The Evaluation of Novel Targets for CAR T Therapy in Glioblastoma

Abstract

AIMS
The basis of this research revolves around the issue of limited expression of targetable tumour-specific antigens, heterogeneity, and mutation, which impede the development and success of CAR T therapy for glioblastoma. The research will identify an off-tumour cell target involved in tumour angiogenesis. The principal aim is to generate an off-tumour targeted CAR T and test their efficacy and safety in cell culture and animal models.

METHOD
Analyse the prevalence and distribution of the target molecules via immunohistochemistry (IHC). Confirm IHC results via mRNA extraction. Analyse the target molecule’s serum concentrations via the Luminex instrument.

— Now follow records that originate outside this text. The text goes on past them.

(** The day number determines the date. *)
Lemma days_from_civil_inj y m d y' m' d' :
  valid_date y m d -> valid_date y' m' d' ->
  days_from_civil y m d = days_from_civil y' m' d' -> y = y' /\ m = m' /\ d = d'.
Proof.
  intros Hv Hv' He. assert (y = y') as <-.
  { destruct (year_order y y' m' d' Hv') as [_ H1]. destruct (year_order y' y m d Hv) as [_ H2].
    destruct (year_order y y m d Hv) as [H3 _]. destruct (year_order y' y' m' d' Hv') as [H4 _].
    lia. }
  destruct (month_start_bounds m d y Hv) as (Hlen & H1 & H2 & Hm).
  destruct (month_start_bounds m' d' y Hv') as (Hlen' & H1' & H2' & Hm').
  pose proof (march_step (y - 1)) as Hstep. replace (y - 1 + 1) with y in Hstep by lia.
  rewrite <- Hstep in Hlen, Hlen'.
  rewrite !days_from_civil_march in He. unfold march_year in He. destruct Hv as [Hr _], Hv' as [Hr' _].
  assert (m = m') as <-; [|lia].
  destruct (Z.leb_spec m 2), (Z.leb_spec m' 2).
  2, 3: lia.
  all: assert (month_start m + d = month_start m' + d') as E by lia; rewrite E, Hm' in Hm;
    destruct (Z.ltb_spec 2 m), (Z.ltb_spec 2 m'); lia.
Qed.

Lemma civil_from_days_spec z :
  0 <= z ->
  match civil_from_days z with
  | Some (y, m, d) => valid_date y m d /\ days_from_civil y m d = z /\ 1970 <= y <= i32_max
  | None => days_from_civil (i32_max + 1) 1 1 <= z
  end.
Proof.
  intros Hz. unfold civil_from_days. set (era := (z + 719468) / 146097).
  assert (0 <= z + 719468 - era * 146097 < 146097) as Hdoe by (subst era; by_div).
  rewrite wrap32_small by (unfold_u; lia). remember (z + 719468 - era * 146097) as doe eqn:Ed.
  destruct (civil_era doe Hdoe) as (Hy & Hd0 & Hd1 & Hsum).
  set (yoe := (doe - doe / 1460 + doe / 36524 - doe / 146096) / 365) in *.
  set (doy := doe - (365 * yoe + yoe / 4 - yoe / 100)) in *.
  assert (march_days (yoe + era * 400) = era * 146097 + march_days yoe) as Hm.
  { unfold march_days. clearbody yoe era. by_div. }
  assert (march_days (yoe + era * 400 + 1) = era * 146097 + march_days (yoe + 1)) as Hm1.
  { unfold march_days. clearbody yoe era. by_div. }
  pose proof (march_step (yoe + era * 400)) as Hstep.
  destruct (civil_month (yoe + era * 400) doy) as (Hv & Hmy & Hms & _).
  { rewrite <- Hstep, Hm, Hm1. lia. }
  set (m := if (5 * doy + 2) / 153 <? 10 then (5 * doy + 2) / 153 + 3 else (5 * doy + 2) / 153 - 9) in *.
  set (d := doy - (153 * ((5 * doy + 2) / 153) + 2) / 5 + 1) in *.
  set (y := yoe + era * 400 + (if m <=? 2 then 1 else 0)) in *.
  assert (days_from_civil y m d = z) as Hdays.
  { rewrite days_from_civil_march, Hmy, Hm. lia. }
  pose proof (year_order 1970 y m d Hv) as H1970. pose proof (year_order (i32_max + 1) y m d Hv) as Hmax.
  rewrite Hdays in H1970, Hmax. change (days_from_civil 1970 1 1) with 0 in H1970.
  unfold try_i32. destruct ((- i32_max - 1 <=? y) && (y <=? i32_max)) eqn:E; cbn [mbind option_bind].
  - bool_to_prop. split; [done|]. split; [done|]. lia.
  - apply andb_false_iff in E as [E|E]; bool_to_prop; unfold i32_max in *; lia.
Qed.
(* ===== verification/TimeSync.v ===== *)
(** * Time synchronisation ([src/timesync.rs])

    The network clock assembled from named, possibly partial sources; the tracker
    that elects the time source; the arithmetic of a request/response exchange;
    and the announce, request and response packets. *)

From stdpp Require Import gmap sorting.
From S2P Require Import Prelude Schema Packet MemoryAdmission SmallSort SmallMap Calendar PeerRecord.

Open Scope Z_scope.

(** ** The network clock *)

Record NetworkTimeSourceState : Type := {
  src_priority : Z;
  updated_mono_ms : Z;
  src_anchor_mono_ns : Z;
  ttl_ms : option Z;
  src_time : PartialNetworkTime;
}.

Record NetworkTimeReading : Type := {
  reading_time : PartialNetworkTime;
  unix_time_ms : option Z;
}.

Abbreviation NetworkClock := (peers NetworkTimeSourceState).

Section NetworkClock.
Context {PE : PeerEnv NetworkTimeSourceState}.

Definition prepare_source (clock : NetworkClock) (source : bytes) (priority : Z)
    (time : PartialNetworkTime) (updated_mono_ms anchor_mono_ns : Z) (ttl_ms : option Z)
    (adm : Admission) : result (Prepared NetworkTimeSourceState) * Admission :=
  prepare clock source
    {| src_priority := priority; updated_mono_ms := updated_mono_ms;
       src_anchor_mono_ns := anchor_mono_ns; ttl_ms := ttl_ms; src_time := time |} adm.

Definition commit_source (clock : NetworkClock) (update : Prepared NetworkTimeSourceState)
    : option NetworkClock := commit update clock.

(** The result, the clock and the probes; [None] is a panic. *)
Definition try_update_source (clock : NetworkClock) (source : bytes) (priority : Z)
    (time : PartialNetworkTime) (updated_mono_ms anchor_mono_ns : Z) (ttl_ms : option Z)
    (adm : Admission) : option (result unit * NetworkClock * Admission) :=
  match prepare_source clock source priority time updated_mono_ms anchor_mono_ns ttl_ms adm with
  | (Err e, adm) => Some (Err e, clock, adm)
  | (Ok update, adm) => clock ← commit_source clock update; Some (Ok tt, clock, adm)
  end.

Definition update_source (clock : NetworkClock) (source : bytes) (priority : Z)
    (time : PartialNetworkTime) (updated_mono_ms anchor_mono_ns : Z) (ttl_ms : option Z)
    (adm : Admission) : option (NetworkClock * Admission) :=
  '(_, clock, adm) ← try_update_source clock source priority time updated_mono_ms anchor_mono_ns
                       ttl_ms adm;
  Some (clock, adm).

End NetworkClock.

Definition remove_source (clock : NetworkClock) (source : bytes) : NetworkClock :=
  delete source clock.

Definition unexpired (now_mono_ms : Z) (src : NetworkTimeSourceState) : bool :=
  match ttl_ms src with
  | Some ttl => sat_sub now_mono_ms (updated_mono_ms src) <=? ttl
  | None => true
  end.

Definition prune_expired (clock : NetworkClock) (now_mono_ms : Z) : NetworkClock :=
  filter (fun e => unexpired now_mono_ms (snd e) = true) clock.

(** [name < best_name] of strings. *)
Definition name_ltb (a b : bytes) : bool := kltb a b.

Definition better (a b : bytes * NetworkTimeSourceState) : bool :=
  (src_priority (snd a) <? src_priority (snd b))
  || ((src_priority (snd a) =? src_priority (snd b)) && name_ltb (fst a) (fst b)).

Fixpoint best_source_loop (predicate : NetworkTimeSourceState -> bool)
    (sources : list (bytes * NetworkTimeSourceState))
    (best : option (bytes * NetworkTimeSourceState)) : option (bytes * NetworkTimeSourceState) :=
  match sources with
  | [] => best
  | s :: sources =>
      if negb (predicate (snd s)) then best_source_loop predicate sources best
      else best_source_loop predicate sources
             (match best with
              | None => Some s
              | Some b => if better s b then Some s else Some b
              end)
  end.

Definition best_source (sources : list (bytes * NetworkTimeSourceState))
    (predicate : NetworkTimeSourceState -> bool) : option (bytes * NetworkTimeSourceState) :=
  best_source_loop predicate sources None.

Definition complete_reading (advanced : NetworkTime) : NetworkTimeReading :=
  {| reading_time := partial_from advanced; unix_time_ms := as_unix_ms advanced |}.

(** The best source of one field, and the field. *)
Definition best_field (sources : list (bytes * NetworkTimeSourceState))
    (field : PartialNetworkTime -> option Z) : option NetworkTimeSourceState :=
  option_map snd (best_source sources (fun src => is_some_field (field (src_time src)))).

(** The fields merged from their best sources, and the reading they make. *)
Definition merged_time (sources : list (bytes * NetworkTimeSourceState)) : PartialNetworkTime :=
  let get field := best_field sources field ≫= (fun src => field (src_time src)) in
  {| pt_year := get pt_year; pt_month := get pt_month; pt_day := get pt_day;
     pt_hour := get pt_hour; pt_minute := get pt_minute; pt_second := get pt_second;
     pt_nanosecond := get pt_nanosecond |}.

Definition or_else {A} (a b : option A) : option A := match a with Some x => Some x | None => b end.

Definition with_nanosecond (t : PartialNetworkTime) (ns : option Z) : PartialNetworkTime :=
  {| pt_year := pt_year t; pt_month := pt_month t; pt_day := pt_day t; pt_hour := pt_hour t;
     pt_minute := pt_minute t; pt_second := pt_second t; pt_nanosecond := ns |}.

Definition merged_reading (sources : list (bytes * NetworkTimeSourceState)) (now_mono_ns : Z)
    : option NetworkTimeReading :=
  let merged := merged_time sources in
  let time_src := or_else (or_else (best_field sources pt_second) (best_field sources pt_minute))
                    (best_field sources pt_hour) in
  match time_src with
  | Some time_src =>
      if is_complete_date merged && is_complete_time merged then
        let merged := with_nanosecond merged (or_else (pt_nanosecond merged) (Some 0)) in
        match to_network_time merged with
        | None => None
        | Some base =>
            match advance_network_time base (sat_sub now_mono_ns (src_anchor_mono_ns time_src)) with
            | Some advanced => Some (complete_reading advanced)
            | None => Some {| reading_time := merged; unix_time_ms := None |}
            end
        end
      else Some {| reading_time := merged; unix_time_ms := None |}
  | None => Some {| reading_time := merged; unix_time_ms := None |}
  end.

Definition is_complete (src : NetworkTimeSourceState) : bool :=
  match to_network_time (src_time src) with Some _ => true | None => false end.

Definition current_time (clock : NetworkClock) (now_mono_ns : Z) : option NetworkTimeReading :=
  let sources := SmallMap.ascending_entries clock in
  match sources with
  | [] => None
  | _ =>
      match best_source sources is_complete with
      | Some (_, src) =>
          match to_network_time (src_time src) with
          | Some base =>
              match advance_network_time base (sat_sub now_mono_ns (src_anchor_mono_ns src)) with
              | Some advanced => Some (complete_reading advanced)
              | None => merged_reading sources now_mono_ns
              end
          | None => merged_reading sources now_mono_ns
          end
      | None => merged_reading sources now_mono_ns
      end
  end.
(** At most one cursor per transfer.  [begin] drops exactly the cursors
    whose last progress is more than the timeout ago; it resumes a live transfer
    at its cursor, starts an unknown one at zero, and fails only when every slot
    holds another live transfer.  [finish] changes the transfer's cursor alone:
    an input/output failure after at least one frame keeps it at the new
    position, anything else frees it; so a transfer interrupted at [next] is
    resumed there within the timeout of its last progress. *)
Theorem progress_spec key next now res slots :
  keys_unique slots ->
  (let '(r, slots') := begin_ key now slots in
   keys_unique slots' /\ length slots' = length slots /\
   (forall c, cu_key c <> key -> holds slots' c <-> holds slots c /\ stale now c = false) /\
   match r with
   | Ok n => exists c, holds slots' c /\ cu_key c = key /\ cu_next c = n /\
       ((holds slots c /\ stale now c = false) \/
        (n = 0%nat /\ last_progress_ms c = now /\
         forall d, holds slots d -> cu_key d = key -> stale now d = true))
   | Err e => e = Io "side chunk progress saturated" /\
       forall i s, slots !! i = Some s -> exists c, s = Some c /\ cu_key c <> key /\ stale now c = false
   end) /\
  (let slots' := finish key next now res slots in
   keys_unique slots' /\ length slots' = length slots /\
   (forall c, cu_key c <> key -> holds slots' c <-> holds slots c) /\
   forall c, holds slots c -> cu_key c = key ->
     forall d, holds slots' d /\ cu_key d = key <->
       is_io res = true /\ next <> 0%nat /\
       d = {| cu_key := key; cu_next := next;
              last_progress_ms := if (cu_next c <? next)%nat then now else last_progress_ms c |}).
Proof.
  intros Hu. split; [by apply begin_spec|by apply finish_spec].
Qed.

End SideFrame.

(** ** Concrete transfers *)

(** A transport that accepts [s] frames, then is busy. *)
Definition sample_send (s : nat) (b : bytes) : result unit * nat :=
  match s with O => (Err (Io "busy"), O) | Datatypes.S s => (Ok tt, s) end.

Definition sample_frames : SideTransportFrames :=
  Eval vm_compute in
    match split (str "a frame that is longer than one chunk") 28 (str "GB") with
    | Ok f => f | Err _ => single [] end.

(** Two frames are sent, the third is refused; the next call resumes with it. *)
Example sample_interrupted :
  match send_resuming (recording sample_send) sample_frames 0 (2%nat, []) no_admission with
  | Some (Err (Io _), f, n, (_, sent), adm) =>
      n = 2%nat /\
      match send_resuming (recording sample_send) f n (9%nat, sent) adm with
      | Some (Ok _, _, n, (_, sent), _) =>
          n = 4%nat /\ sent = map (frame_at sample_frames) (seq 0 4)
      | _ => False
      end
  | _ => False
  end.
Proof. vm_compute. repeat split; reflexivity. Qed.

Lemma send_resuming_spec_witness :
  (forall f s adm, send_resuming (recording sample_send) sample_frames 1 (2%nat, []) no_admission
    = Some (Ok tt, f, 3%nat, s, adm) -> False) /\
  concat (map (chunk_payload sample_frames) (seq 0 4)) = str "a frame that is longer than one chunk".
Proof.
  destruct (send_resuming_spec sample_send sample_frames 1 2%nat [] no_admission
    (str "a frame that is longer than one chunk") 28 (str "GB"))
    as [(res & f' & n' & s' & adm' & H & Hn & Hr & _) Hs].
  - cbn. lia.
  - split.
    + intros f s adm Hx. rewrite H in Hx. injection Hx as -> _ -> _ _.
      apply proj1 in Hr. specialize (Hr eq_refl). discriminate.
    + apply Hs. vm_compute. reflexivity.
Defined.

Lemma progress_spec_witness :
  fst (begin_ 7 5000 (finish 7 3 4000 (Err (Io "busy")) (snd (begin_ 7 1000 progress_default))))
  = Ok 3%nat /\
  keys_unique (snd (begin_ 7 1000 progress_default)).
Proof.
  split; [vm_compute; reflexivity|].
  apply (progress_spec 7 0 1000 (Ok tt) progress_default). intros i j c d Hi.
  apply lookup_replicate in Hi as [Hi _]. discriminate.
Defined.
(** ** Costs *)

Lemma sum_lengths_concat l : sum_lengths l = zlen (concat l).
Proof. induction l as [|b l IH]; [done|]. cbn [sum_lengths concat]. by rewrite zlen_app, IH. Qed.

Definition raw_cost (a : SideChunkAssembly) : Z :=
  zlen (concat (present (received a))) + received_count a * 48 + zlen (received a) * 16.

(** The shape of a retained transfer. *)
Record asm_ok (a : SideChunkAssembly) : Prop := {
  ao_total : is_u16 (asm_total a);
  ao_length : received a = [] \/ zlen (received a) = asm_total a;
  ao_count : received_count a = zlen (present (received a));
}.

Lemma present_le l : zlen (present l) <= zlen l.
Proof.
  unfold zlen. induction l as [|[b|] l IH]; [done| |]; cbn [present omap list_omap id length] in *;
  unfold present in IH; cbn in *; lia.
Qed.

Lemma byte_cost_raw a : asm_ok a -> byte_cost a = Z.min u64_max (raw_cost a).
Proof.
  intros [_ _ Hc]. unfold byte_cost, raw_cost, FRAGMENT_OVERHEAD, DESCRIPTOR_SIZE, sat_add, sat_mul.
  rewrite sum_lengths_concat. pose proof (zlen_nonneg (present (received a))).
  pose proof (zlen_nonneg (concat (present (received a)))). pose proof (zlen_nonneg (received a)).
  unfold_u. lia.
Qed.

Lemma byte_cost_nonneg a : asm_ok a -> 0 <= byte_cost a.
Proof.
  intros Ha. rewrite byte_cost_raw by done. unfold raw_cost. rewrite (ao_count a Ha).
  pose proof (zlen_nonneg (present (received a))).
  pose proof (zlen_nonneg (concat (present (received a)))). pose proof (zlen_nonneg (received a)).
  unfold_u. lia.
Qed.

(** What the transfers of a map cost. *)
Definition total_cost (m : Chunks) : Z := map_fold (fun _ a n => byte_cost a + n) 0 m.

Lemma total_cost_insert m k a :
  m !! k = None -> total_cost (<[k := a]> m) = byte_cost a + total_cost m.
Proof.
  intros Hk. unfold total_cost. rewrite map_fold_insert_L; [done| |done]. intros. lia.
Qed.

Lemma total_cost_delete m k a :
  m !! k = Some a -> total_cost m = byte_cost a + total_cost (delete k m).
Proof.
  intros Hk. rewrite <- (insert_delete_id m k a Hk) at 1. apply total_cost_insert. apply lookup_delete_eq.
Qed.

Lemma chunks_cost_nonneg m : map_Forall (fun _ => asm_ok) m -> 0 <= total_cost m.
Proof.
  induction m as [|k a m Hk IH] using map_ind; intros Hm; [done|].
  rewrite total_cost_insert by done. apply map_Forall_insert in Hm as [Ha Hm]; [|done].
  pose proof (byte_cost_nonneg a Ha). pose proof (IH Hm). lia.
Qed.

(** The accounting invariant of a side. *)
Record chunks_ok (m : Chunks) (buffered : Z) : Prop := {
  co_asm : map_Forall (fun _ => asm_ok) m;
  co_bytes : buffered = total_cost m;
  co_max : buffered <= u64_max;
}.

Lemma remove_spec m buffered k :
  chunks_ok m buffered ->
  remove m buffered k = (m !! k, delete k m, total_cost (delete k m)) /\
  chunks_ok (delete k m) (total_cost (delete k m)).
Proof.
  intros [Ha -> Hm]. unfold remove. destruct (m !! k) as [a|] eqn:Ek.
  - assert (map_Forall (fun _ => asm_ok) (delete k m)) as Hd by by apply map_Forall_delete.
    pose proof (chunks_cost_nonneg _ Hd). pose proof (byte_cost_nonneg a (Ha k a Ek)).
    rewrite (total_cost_delete _ _ _ Ek) in Hm |- *. split; [|split; [done|done|lia]].
    rewrite sat_sub_le by lia. f_equal. lia.
  - by rewrite delete_id.
Qed.
(* ===== verification/HopReliable.v ===== *)
(** * Reliable delivery over one hop (src/src/router.rs)

    Frames of reliable types cross a side under a sequence number and stay in a
    window until the neighbour acknowledges them; the receiver of an ordered
    stream delivers in sequence, buffers what runs ahead and asks for what is
    missing.  [HopState] holds the fields [reliable_tx] and [reliable_rx] of the
    router; each block the source runs under the state lock is one function on it,
    so that the steps of [HopLink] interleave as the locks allow. *)

From stdpp Require Import sorting.
From S2P Require Import Prelude Schema MemoryAdmission WireReader OrdMap.

Open Scope Z_scope.

(** ** State *)

Abbreviation RouterSideId := Z (only parsing).

(** Shared immutable bytes: [owner] is the identity of the allocation. *)
Record SharedBytes : Type := { owner : Z; shared : bytes }.

Definition same_owner (a b : SharedBytes) : bool := owner a =? owner b.

(** Equality of the contents; the 32-byte windows of the source read it all. *)
Definition equal_bytes (a b : SharedBytes) : bool :=
  if same_owner a b then true else bool_decide (shared a = shared b).

Inductive FirstHopOffer : Type := Complete | Pending | Active | AckedActive.

#[export] Instance FirstHopOffer_eq_dec : EqDecision FirstHopOffer.
Proof. solve_decision. Defined.

Definition pending (o : FirstHopOffer) : bool :=
  match o with Complete => false | _ => true end.
Definition active (o : FirstHopOffer) : bool :=
  match o with Active | AckedActive => true | _ => false end.

Record ReliableSent : Type := {
  sent_bytes : SharedBytes;
  offer_stamp : Z;
  first_offer : FirstHopOffer;
  retries : Z;
  queued : bool;
  partial_acked : bool;
}.

(** [next_seq = 0] is an ordered stream that failed; it never recovers. *)
Record ReliableTxState : Type := {
  next_seq : Z;
  sent_order : list Z;
  sent : gmap Z ReliableSent;
}.

Inductive ControlRxMode : Type := HopWindow | Reserved | BoundReceipt.

Record ReliableRxState : Type := {
  expected_seq : Z;
  buffered : gmap Z SharedBytes;
  control_mode : ControlRxMode;
  control_token : Z;
}.

Abbreviation stream_key := (Z * Z)%type (only parsing).

Record HopState : Type := {
  reliable_tx : gmap stream_key ReliableTxState;
  reliable_rx : gmap stream_key ReliableRxState;
}.

(** The runtime tuning the window reads (config.rs). *)
Record ReliableTuning : Type := {
  reliable_retransmit_ms : Z;
  reliable_max_retries : Z;
  reliable_max_pending : Z;
}.

Definition reliable_key (side : RouterSideId) (ty : DataType) : stream_key := (side, ty).

Definition new_tx : ReliableTxState := {| next_seq := 1; sent_order := []; sent := ∅ |}.
Definition new_rx : ReliableRxState :=
  {| expected_seq := 1; buffered := ∅; control_mode := HopWindow; control_token := 0 |}.

(** [entry(key).or_insert_with(..)]: the stream, created when absent. *)
Definition reliable_tx_state (st : HopState) (side : RouterSideId) (ty : DataType) : ReliableTxState :=
  default new_tx (reliable_tx st !! reliable_key side ty).
Definition reliable_rx_state (st : HopState) (side : RouterSideId) (ty : DataType) : ReliableRxState :=
  default new_rx (reliable_rx st !! reliable_key side ty).

Definition set_tx (st : HopState) (k : stream_key) (s : ReliableTxState) : HopState :=
  {| reliable_tx := <[k := s]> (reliable_tx st); reliable_rx := reliable_rx st |}.
Definition set_rx (st : HopState) (k : stream_key) (s : ReliableRxState) : HopState :=
  {| reliable_tx := reliable_tx st; reliable_rx := <[k := s]> (reliable_rx st) |}.

(** Field updates of a row and of a stream. *)
Definition set_first_offer (o : FirstHopOffer) (r : ReliableSent) : ReliableSent :=
  {| sent_bytes := sent_bytes r; offer_stamp := offer_stamp r; first_offer := o;
     retries := retries r; queued := queued r; partial_acked := partial_acked r |}.
Definition set_queued (q : bool) (r : ReliableSent) : ReliableSent :=
  {| sent_bytes := sent_bytes r; offer_stamp := offer_stamp r; first_offer := first_offer r;
     retries := retries r; queued := q; partial_acked := partial_acked r |}.
Definition set_partial (p : bool) (r : ReliableSent) : ReliableSent :=
  {| sent_bytes := sent_bytes r; offer_stamp := offer_stamp r; first_offer := first_offer r;
     retries := retries r; queued := queued r; partial_acked := p |}.
Definition set_stamp (t : Z) (r : ReliableSent) : ReliableSent :=
  {| sent_bytes := sent_bytes r; offer_stamp := t; first_offer := first_offer r;
     retries := retries r; queued := queued r; partial_acked := partial_acked r |}.
Definition set_retries (n : Z) (r : ReliableSent) : ReliableSent :=
  {| sent_bytes := sent_bytes r; offer_stamp := offer_stamp r; first_offer := first_offer r;
     retries := n; queued := queued r; partial_acked := partial_acked r |}.

Definition set_row (seq : Z) (r : ReliableSent) (s : ReliableTxState) : ReliableTxState :=
  {| next_seq := next_seq s; sent_order := sent_order s; sent := <[seq := r]> (sent s) |}.

(** [sent.remove(&seq); sent_order.retain(|x| *x != seq)]. *)
Definition drop_row (seq : Z) (s : ReliableTxState) : ReliableTxState :=
  {| next_seq := next_seq s; sent_order := filter (fun x => x <> seq) (sent_order s);
     sent := delete seq (sent s) |}.

(** [next_seq = 0; sent.clear(); sent_order.clear()]. *)
Definition fail_stream (s : ReliableTxState) : ReliableTxState :=
  {| next_seq := 0; sent_order := []; sent := ∅ |}.

Definition is_ordered (reg : Registry) (ty : DataType) : bool :=
  match reliable_mode reg ty with Ordered => true | _ => false end.
Definition is_unordered (reg : Registry) (ty : DataType) : bool :=
  match reliable_mode reg ty with Unordered => true | _ => false end.

(** Errors that ask for another attempt. *)
Definition is_transient_tx_error (e : TelemetryError) : bool :=
  match e with
  | Io msg => bool_decide (msg ∈ ["side tx busy"%string; "memory pressure"%string;
                "reliable window full"%string; "shared priority queue saturated"%string])
  | _ => false
  end.

Definition stream_failed : TelemetryError := HandlerError "ordered hop stream failed".

(** ** Acknowledgements *)

(** [handle_reliable_ack], the loop of an ordered stream over [sent_order]. *)
Fixpoint ack_prefix (ack : Z) (order : list Z) (rows : gmap Z ReliableSent)
    : list Z * gmap Z ReliableSent :=
  match order with
  | [] => ([], rows)
  | seq :: rest =>
      if ack <? seq then (order, rows)
      else
        match rows !! seq with
        | Some row =>
            if pending (first_offer row) then
              (order, if active (first_offer row)
                      then <[seq := set_first_offer AckedActive row]> rows else rows)
            else ack_prefix ack rest (delete seq rows)
        | None => ack_prefix ack rest (delete seq rows)
        end
  end.

Definition ack_ordered (ack : Z) (s : ReliableTxState) : ReliableTxState :=
  let '(order, rows) := ack_prefix ack (sent_order s) (sent s) in
  {| next_seq := next_seq s; sent_order := order; sent := rows |}.

Definition ack_unordered (ack : Z) (s : ReliableTxState) : ReliableTxState :=
  match sent s !! ack with
  | None => s
  | Some row =>
      if pending (first_offer row) then
        if active (first_offer row) then set_row ack (set_first_offer AckedActive row) s else s
      else drop_row ack s
  end.

Definition handle_reliable_ack (reg : Registry) (side : RouterSideId) (ty : DataType) (ack : Z)
    (st : HopState) : HopState :=
  match reliable_tx st !! reliable_key side ty with
  | None => st
  | Some s =>
      set_tx st (reliable_key side ty)
        (if is_unordered reg ty then ack_unordered ack s else ack_ordered ack s)
  end.

Definition handle_reliable_partial_ack (side : RouterSideId) (ty : DataType) (seq : Z)
    (st : HopState) : HopState :=
  match reliable_tx st !! reliable_key side ty with
  | None => st
  | Some s =>
      match sent s !! seq with
      | None => st
      | Some row =>
          if pending (first_offer row) then st
          else set_tx st (reliable_key side ty) (set_row seq (set_partial true row) s)
      end
  end.

(** ** Completion of an offer *)

(** The rows of one stream after the callback returned [res]. *)
Definition settle_offer (ordered : bool) (seq : Z) (row : ReliableSent) (res : result unit)
    (now : Z) (replay : bool) (s : ReliableTxState) : ReliableTxState :=
  match res with
  | Ok _ =>
      match first_offer row with
      | AckedActive => drop_row seq s
      | o =>
          let n := if replay then if pending o then retries row
                                  else Z.min u32_max (retries row + 1)
                   else retries row in
          set_row seq (set_queued false (set_stamp now (set_first_offer Complete (set_retries n row)))) s
      end
  | Err e =>
      if is_transient_tx_error e then
        set_row seq (set_queued false
          (if pending (first_offer row) then set_first_offer Pending row else row)) s
      else if ordered then fail_stream s
      else drop_row seq s
  end.

(** [complete_hop_offer]; [now] is the clock read before the lock is taken. *)
Definition complete_hop_offer (reg : Registry) (side : RouterSideId) (ty : DataType) (seq : Z)
    (b : SharedBytes) (res : result unit) (now : Z) (replay : bool) (st : HopState)
    : result unit * HopState :=
  match reliable_tx st !! reliable_key side ty with
  | None => (Ok tt, st)
  | Some s =>
      if is_ordered reg ty && (next_seq s =? 0) then (Err stream_failed, st)
      else
        match sent s !! seq with
        | None => (Ok tt, st)
        | Some row =>
            if same_owner (sent_bytes row) b then
              (Ok tt, set_tx st (reliable_key side ty)
                        (settle_offer (is_ordered reg ty) seq row res now replay s))
            else (Ok tt, st)
        end
  end.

Generate the off-tumour targeted CAR T using lentivirus. Assess tumour burden and progression via a bioluminescent imaging system. Assess toxicity in vitro against human pericytes and in vivo by monitoring mouse weight and submitting histologic tissue for sectioning.

RESULTS
Utilise a scoring system to analyse the staining and correspond this to the serum concentrations to identify a blood-borne treatment response biomarker. If murine toxicity is observed, the CAR T construct will be affinity matured to selectively target molecules expressed at a cancerous level. A tandem bi-specific CAR T cells may also be created to mitigate immune escape and enhance anti-tumour efficacy.

CONCLUSION
The search for an off-tumour cell target for CAR T therapy in glioblastoma has not yet been completed. The discovery and validation of the novel molecule as a biomarker of treatment response would be a unique finding.